В январе 1960 года, в дни, когда праздновалось 100-летие со дня рождения А.П. Чехова, зажглись огоньки в окнах его дома. И, будто наделенный неведомой силой, он стал притягивать к себе все то, что когда-то ушло отсюда.

Сергей Михайлович Чехов и Валентина Яковлевна Чехова, получившие по завещанию М.П. Чеховой многие фамильные вещи, передали музею полную обстановку столовой — от обеденного стола до посуды и салфеток, много фотографий и документов.

Софья Ивановна Бакланова — близкий друг О.Л. Книппер-Чеховой — прислала чеховский ковер, чайный столик с самоваром, мелиховские этюды М.П. Чеховой и М.Т. Дроздовой.

Из ялтинского Дома-музея были получены письменный стол, за которым Чехов работал в Мелихове, и мелиховская кровать Антона Павловича.
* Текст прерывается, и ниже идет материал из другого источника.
(* ===== verification/PoolPair.v ===== *)
(** The state of one pool ([blockchain/pdex/pool_pair_state.go]) and of its liquidity shares
    ([Share], [OrderReward], [MakingVolume] of [blockchain/pdex/state_v2_utils.go]):
    contributions, withdrawals, reward bookkeeping and the locking of mining rewards. *)
From S2P Require Import Prelude Hash RawDB Order OrderBook Reward PdexUtils.

Local Open Scope Z_scope.

(** ** Data *)
Record Share := mkShare {
  sh_amount : Z;
  sh_lmLockedAmount : Z;
  sh_tradingFees : gmap Hash Z;
  sh_lastLPFeesPerShare : gmap Hash Z;
  sh_lastLmRewardsPerShare : gmap Hash Z }.

Definition NewShare : Share := mkShare 0 0 ∅ ∅ ∅.

Definition sh_with_amount (v : Z) (s : Share) : Share :=
  mkShare v (sh_lmLockedAmount s) (sh_tradingFees s) (sh_lastLPFeesPerShare s)
    (sh_lastLmRewardsPerShare s).
Definition sh_with_locked (v : Z) (s : Share) : Share :=
  mkShare (sh_amount s) v (sh_tradingFees s) (sh_lastLPFeesPerShare s)
    (sh_lastLmRewardsPerShare s).
Definition sh_with_fees (v : gmap Hash Z) (s : Share) : Share :=
  mkShare (sh_amount s) (sh_lmLockedAmount s) v (sh_lastLPFeesPerShare s)
    (sh_lastLmRewardsPerShare s).
Definition sh_with_last (lp lm : gmap Hash Z) (s : Share) : Share :=
  mkShare (sh_amount s) (sh_lmLockedAmount s) (sh_tradingFees s) lp lm.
Таганрогский музей Чехова передал хранившийся там договор на покупку мелиховской усадьбы и последнюю записку, посланную писателем перед отъездом из Мелихова.

Из больницы имени Чехова в поселке Новый Быт сообщили, что там находится буфет, привезенный в 1918 году из бывшего чеховского дома, фарфоровый умывальный таз и стерилизатор для шприца, купленные Чеховым для Крюковского медицинского участка.
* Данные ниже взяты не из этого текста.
(* ===== verification/LiquidityProducer.v ===== *)
(** Liquidity requests of a block ([addLiquidity] and [withdrawLiquidity] of
    [blockchain/pdex/state_producer_v2.go], [NewContributionWithMetaData] of
    [blockchain/pdex/state_v2.go]). *)
From S2P Require Import Prelude Hash RawDB Swap Order Reserve OrderBook Trade Reward TrackFee PdexUtils PoolPair Params WeightedFee Instructions.

Local Open Scope Z_scope.

Record AddLiquidityRequest := mkAddLiquidityRequest {
  al_poolPairID : string;
  al_pairHash : string;
  al_otaReceiver : string;
  al_tokenID : string;
  al_nftID : string;
  al_tokenAmount : Z;
  al_amplifier : Z }.

Abbreviation PoolPairs := (gmap string PoolPairState).
Abbreviation Waiting := (gmap string Pdexv3Contribution).

Definition NewContributionWithMetaData (md : AddLiquidityRequest) (txReqID : Hash) (shardID : Z)
    : outcome Pdexv3Contribution :=
  tokenHash ← derefHash (al_tokenID md);
  nftID ← (if String.eqb (al_nftID md) "" then Ok emptyHash else derefHash (al_nftID md));
  Ok (mkContribution (al_poolPairID md) (al_otaReceiver md) tokenHash (al_tokenAmount md)
        (al_amplifier md) txReqID nftID shardID).

(** The last part of [addLiquidity]: both contributions go to an existing pool. *)
Definition contributeToPool (params : Params) (beaconHeight : Z) (pairHash poolPairID : string)
    (nftHash : Hash) (rootPoolPair : PoolPairState) (waiting incoming : Pdexv3Contribution)
    (poolPairs : PoolPairs) : outcome (list Instruction * PoolPairs) :=
  let '(token0Contribution, token1Contribution) :=
    getContributionsByOrder rootPoolPair waiting incoming in
  let state0 := mkContributionState token0Contribution pairHash in
  let state1 := mkContributionState token1Contribution pairHash in
  let refund := BuildRefundAddLiquidityInstructions state0 state1 in
  match computeActualContributedAmounts rootPoolPair token0Contribution token1Contribution with
  | Panic => Panic
  | OutOfFuel => OutOfFuel
  | Err _ => Ok (refund, poolPairs)
  | Ok (actual0, returned0, actual1, returned1) =>
      if (actual0 =? 0) || (actual1 =? 0) then Ok (refund, poolPairs)
      else
        let lmLockedBlocks :=
          match PDEXRewardPoolPairsShare params !! poolPairID with
          | Some _ => MiningRewardPendingBlocks params
          | None => 0
          end in
        match runM (contribute (Hash_String (ct_tokenID token0Contribution))
                      (Hash_String (ct_tokenID token1Contribution)) actual0 actual1
                      nftHash beaconHeight lmLockedBlocks) rootPoolPair with
        | Panic => Panic
        | OutOfFuel => OutOfFuel
        | Err _ => Ok (refund, poolPairs)
        | Ok (shareAmount, poolPair) =>
            Ok (BuildMatchAndReturnAddLiquidityInstructions state0 state1 shareAmount
                  returned0 actual0 returned1 actual1,
                <[poolPairID := poolPair]> poolPairs)
        end
  end.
В областной краеведческий музей в Истре случайно попало несколько рисунков Н.П. Чехова. Серпуховский краеведческий музей передал письма Чехова к В.С. Глуховскому и архивное «Дело народных попечителей Серпуховского уезда».

Из многих издательств в адрес музея шли книги Чехова, изданные на языках народов СССР. Поступали книги и из-за рубежа.

Композитор К.В. Молчанов написал «Мелиховский вальс», передал музею полученные им от О.Л. Книппер-Чеховой чеховские пресс-папье и сырницу из сервиза.

Народная артистка РСФСР С.С. Пилявская передала много писем М.П. Чеховой и хранившиеся у нее чеховские реликвии. Художник М.И. Абросимов собрал для музея старинные дверные и оконные ручки из домов, где бывал Чехов, печные дверцы и многие мелочи, благодаря которым восстановленный дом стал достоверно точным.

Теперь сотни тысяч людей приходят в этот дом — в гости к Чехову.

Появился здесь новый интересный обычай. Молодожены, расписавшиеся в Чеховском загсе, сразу же едут в Мелихово, едут с цветами в дом Чехова.